To begin the prequalification process you need to make some assumptions about your purchase price, loan amount, and loan program. Any of these assumptions can change once you’ve found your home, but it helps to do the following:
The prequalification of your loan will ensure that your real purchase will go smoothly once you have located the perfect home.
No income verification loans
No income verification mortgage loans were very popular in the early 2000’s. They provided loans to anyone with a certain credit score without verification of income. Generally these loans are used by self-employed borrowers who have difficulty verifying all of their income, or by borrowers with very complex income structures. These loans are high risk and many borrowers entered into loans that they were unable to repay. As a result, most all lenders have now removed no income verification loans as loan options.
Is it possible to get a Stated Loan still?
There are still lenders available that can provide a no income verification stated loan but they are harder to get. Typically, these loans are only available to the self-employed borrower and require a significant down payment. Additionally, the credit score of the borrower must be impeccable.
The loans are offered at much higher interest rates, many times making them unaffordable. For example, if rates are 6 percent, no verification loans rates can be 10 to 12 percent and thousands of dollars more to acquire. These high rates mean payments are higher and loans are typically unaffordable.

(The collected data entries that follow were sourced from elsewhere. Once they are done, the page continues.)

(* ===== verification/BenchRoute.v ===== *)
(** * The cluster benchmark's routing proof (cmd/pulsekv-cluster-bench/main.go)

    Before it measures anything the benchmark fetches the topology over connections of its
    own, checks the shard map against the router, finds one key for each shard owner,
    writes it through the SDK, reads it back from the owner's own address, and looks for
    it on a node that holds no copy of its shard.  What the cluster answers is an argument:
    the keys of the proof differ and so do the addresses, so a request is made once and an
    answer is a function of its request. *)

From S2P Require Import Prelude GoStd Router Topology Client Values ChaosOracle BenchLoad.
Local Open Scope Z_scope.

(** ** The topology *)

Record nodeEndpoint := MkEndpoint { ne_address : string; ne_alive : bool }.
Record clusterTopology := MkClusterTopology {
  ct_generation : Z;
  ct_shardCount : Z;
  ct_shardMap : gmap Z string;
  ct_nodes : gmap string nodeEndpoint;
  ct_nodeIDs : list string;
  ct_ownerIDs : list string;
  ct_replicas : gmap Z (list string)
}.

(** [splitEndpoints]: the addresses seen, and the list so far. *)
Definition bench_endpoint_step (st : gset string * list string) (raw : string) : gset string * list string :=
  let '(seen, out) := st in
  let address := TrimSpace raw in
  if bool_decide (address = "") || bool_decide (address ∈ seen) then st else ({[address]} ∪ seen, out ++ [address]).
Definition bench_splitEndpoints (text : string) : list string :=
  (foldl bench_endpoint_step (∅, []) (Split_comma text)).2.

Definition ownerIDs_of (shardMap : gmap Z string) : list string :=
  sort_strings (elements (list_to_set (map_to_list shardMap).*2 : gset string)).

Inductive topology_mismatch := NotHRW (shard : Z) (got want : string).
Definition validateTopology (snapshot : Snapshot) : result topology_mismatch clusterTopology :=
  let nodeIDs := sortedNodeIDs (Nodes snapshot) in
  let want := AssignShards nodeIDs (ShardCount snapshot) in
  match List.find (fun shard => negb (bool_decide (owner_at (ShardMap snapshot) shard = owner_at want shard)))
          (seqZ 0 (ShardCount snapshot)) with
  | Some shard => Err (NotHRW shard (owner_at (ShardMap snapshot) shard) (owner_at want shard))
  | None =>
      Ok (MkClusterTopology (Generation snapshot) (ShardCount snapshot) (ShardMap snapshot)
            ((fun address => MkEndpoint address true) <$> Nodes snapshot) nodeIDs
            (ownerIDs_of (ShardMap snapshot)) (Replicas <$> Owners snapshot))
  end.

Section fetch.
Context {E : Type}.
Inductive metadata_error :=
| NoUsableAddress | CreateMetadataClient (address : string) (e : E) | FetchFrom (address : string) (e : fetch_error E)
| Mismatch (e : topology_mismatch).
(** What [grpc.NewClient] and [clustertopology.Fetch] return for an address. *)
Context (connect : string → option E) (fetch : string → result (fetch_error E) Snapshot).
Fixpoint fetch_addresses (addresses : list string) (firstErr : option metadata_error) : result metadata_error clusterTopology :=
  match addresses with
  | [] => Err (default NoUsableAddress firstErr)
  | address :: rest =>
      match connect address with
      | Some e => fetch_addresses rest (first_some firstErr (Some (CreateMetadataClient address e)))
      | None =>
          match fetch address with
          | Ok snapshot => match validateTopology snapshot with Ok t => Ok t | Err e => Err (Mismatch e) end
          | Err e => fetch_addresses rest (first_some firstErr (Some (FetchFrom address e)))
          end
      end
  end.
Definition bench_fetchTopology (b : benchmark) : result metadata_error clusterTopology :=
  fetch_addresses (bench_splitEndpoints (b_controlPlane b)) None.
End fetch.
Arguments metadata_error E : clear implicits.

(** ** The sample keys *)

Definition maxRoutingCandidates : nat := Z.to_nat 1000000.
Record routingSample := MkRoutingSample { rs_key : bytes; rs_shard : Z; rs_owner : string }.

Inductive routing_error {E : Type} :=
| NeedTwoNodes | CandidateWithoutOwner (key : bytes) | OwnersMissing (found want : nat)
| DirectDial (id address : string) (e : E) | SdkPut (owner : string) (shard : Z) (e : E)
| OwnerGet (owner : string) (e : E) | OwnerMissed (owner : string) (shard : Z) (key : bytes)
| OwnerWrong (owner : string) (shard : Z) | NonHolderGet (id : string) (e : E)
| NonHolderHit (id : string) (shard : Z) (key : bytes) | DirectClose (e : E).
Arguments routing_error E : clear implicits.

(** ["%s:routing-check:%d:%08d"]; the nonce is the time in nanoseconds. *)
Definition candidate_key (b : benchmark) (nonce candidate : Z) : bytes :=
  bytes_of_string (b_keyPrefix b +:+ ":routing-check:" +:+ Itoa nonce +:+ ":" +:+ pad8 candidate).

Section samples.
Context {E : Type} (b : benchmark) (nonce : Z) (t : clusterTopology).
Fixpoint sample_owners (fuel : nat) (candidate : Z) (found : gmap string routingSample)
    : result (routing_error E) (gmap string routingSample) :=
  match fuel with
  | O => Ok found
  | S fuel =>
      if bool_decide (size found < length (ct_ownerIDs t))%nat then
        let key := candidate_key b nonce candidate in
        match OwnerForKey key (ct_shardCount t) (ct_shardMap t) with
        | None => Err (CandidateWithoutOwner key)
        | Some owner =>
            sample_owners fuel (candidate + 1)
              (match found !! owner with
               | Some _ => found
               | None => <[owner := MkRoutingSample key (ShardForKey key (ct_shardCount t)) owner]> found
               end)
        end
      else Ok found
  end.
Definition routingSamples : result (routing_error E) (list routingSample) :=
  found ← sample_owners maxRoutingCandidates 0 ∅;
  if negb (bool_decide (size found = length (ct_ownerIDs t))) then Err (OwnersMissing (size found) (length (ct_ownerIDs t)))
  else Ok ((fun owner => default (MkRoutingSample [] 0 "") (found !! owner)) <$> ct_ownerIDs t).
End samples.

Definition holderFreeNode (t : clusterTopology) (shard : Z) (primary : string) : option string :=
  let holders : gset string := {[primary]} ∪ list_to_set (default [] (ct_replicas t !! shard)) in
  let free id := bool_decide (id ∉ holders) in
  match List.find free (ct_ownerIDs t) with
  | Some id => Some id
  | None => List.find free (ct_nodeIDs t)
  end.

(** ** The proof *)

Section prove.
Context {E : Type} (b : benchmark) (t : clusterTopology).
(** [dial], [closed]: opening and closing the connection to a node; [put]: the SDK;
    [get]: [transport.Get] on the connection to an address. *)
Context (dial closed : string → option E) (put : bytes → bytes → option E) (get : string → bytes → result E (option bytes)).

Definition address_of (id : string) : string := default "" (ne_address <$> ct_nodes t !! id).
Definition sample_value (i : nat) : bytes := valueFor (value_size b) (b_keys b + Z.of_nat i + 1).

Definition prove_sample (i : nat) (x : routingSample) : option (routing_error E) :=
  match put (rs_key x) (sample_value i) with
  | Some e => Some (SdkPut (rs_owner x) (rs_shard x) e)
  | None =>
      match get (address_of (rs_owner x)) (rs_key x) with
      | Err e => Some (OwnerGet (rs_owner x) e)
      | Ok None => Some (OwnerMissed (rs_owner x) (rs_shard x) (rs_key x))
      | Ok (Some got) =>
          if negb (bool_decide (got = sample_value i)) then Some (OwnerWrong (rs_owner x) (rs_shard x)) else
          match holderFreeNode t (rs_shard x) (rs_owner x) with
          | None => None
          | Some other =>
              match get (address_of other) (rs_key x) with
              | Err e => Some (NonHolderGet other e)
              | Ok (Some _) => Some (NonHolderHit other (rs_shard x) (rs_key x))
              | Ok None => None
              end
          end
      end
  end.
Fixpoint prove_samples (i : nat) (samples : list routingSample) : option (routing_error E) :=
  match samples with
  | [] => None
  | x :: rest => match prove_sample i x with Some e => Some e | None => prove_samples (S i) rest end
  end.

(** The dials stop at the first failure; closing goes on and reports the first one. *)
Definition dialDirectNodes : option (routing_error E) :=
  head (omap (fun id => (DirectDial id (address_of id)) <$> dial id) (ct_nodeIDs t)).
Definition directNodes_Close : option E := head (omap closed (ct_nodeIDs t)).

Definition proveRouting (nonce : Z) : option (routing_error E) :=
  if bool_decide (length (ct_nodeIDs t) < 2)%nat then Some NeedTwoNodes else
  match routingSamples b nonce t with
  | Err e => Some e
  | Ok samples =>
      match dialDirectNodes with
      | Some e => Some e
      | None => first_some (prove_samples 0 samples) (DirectClose <$> directNodes_Close)
      end
  end.
End prove.

(** ** The topology it accepts *)

(** The addresses are the client library's. *)
Lemma bench_splitEndpoints_eq text : bench_splitEndpoints text = foldl endpoint_step [] (Split_comma text).
Proof.
  unfold bench_splitEndpoints. generalize (Split_comma text) as l. intros l.
  assert (∀ out, (foldl bench_endpoint_step (list_to_set out, out) l).2 = foldl endpoint_step out l) as H; [|apply (H [])].
  induction l as [|raw l IH]; intros out; [done|]. cbn [foldl]. rewrite <-IH. f_equal. f_equal.
  unfold bench_endpoint_step, endpoint_step. rewrite (bool_decide_ext _ _ (elem_of_list_to_set (C := gset string) (TrimSpace raw) out)).
  case_bool_decide; [done|]. case_bool_decide; [done|]. cbn. f_equal. rewrite list_to_set_app_L. cbn. set_solver.
Qed.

No Income Verification Loan Information
Make sure that you properly state your income. Many people were tempted by beautiful homes and stated they earned higher incomes than they actually made. This is one of the many reasons that so many loans defaulted.
Take an honest approach to income and debt. Be sure that you examine all additional fees, such as mortgage insurance, taxes, and fire insurance. In addition, factor in maintenance, utility costs, trash collection, and other fees associated with the home. Before you buy a home, be sure you know the full picture.
You may find it makes more sense to use a traditional loan and reap the benefits of the lower monthly payment they can offer. You may have to provide the lender with more documents, but it will usually save you thousands in interest and closing costs. We’ll help you compare the costs of a no verification loan to a regular loan, then ask for a “needs” list from your lender. The needs list will provide with a list of documentation required to qualify the loan. You may find the list might not be as long as you thought.
We will help you with your decision-making process and give you a comparison of programs and fees.
You can avoid mortgage insurance with 80/10/10 financing
One way to avoid having to pay mortgage insurance is to purchase a home with a combination first and second mortgage. The first mortgage would be limited to 80% of the home’s appraised value. The second mortgage, which would close in conjunction with the first, would then provide for the difference between the home’s purchase price, less the 80% first mortgage, less the down payment available. In other words, if you have a 10% down payment available, your first loan would provide for the 80% mortgage with a second mortgage of 10%. This is commonly referred to as an “80-10-10” transaction.
Another way to avoid incurring mortgage insurance payments is to find a lender that offers self-insured programs. This type of loan would typically have a higher interest rate in place of the private mortgage insurance premium. The decision of whether to obtain a loan with mortgage insurance versus the above two options should take into account the combined monthly payments of the various options, adjusted for the tax benefits of interest deductions.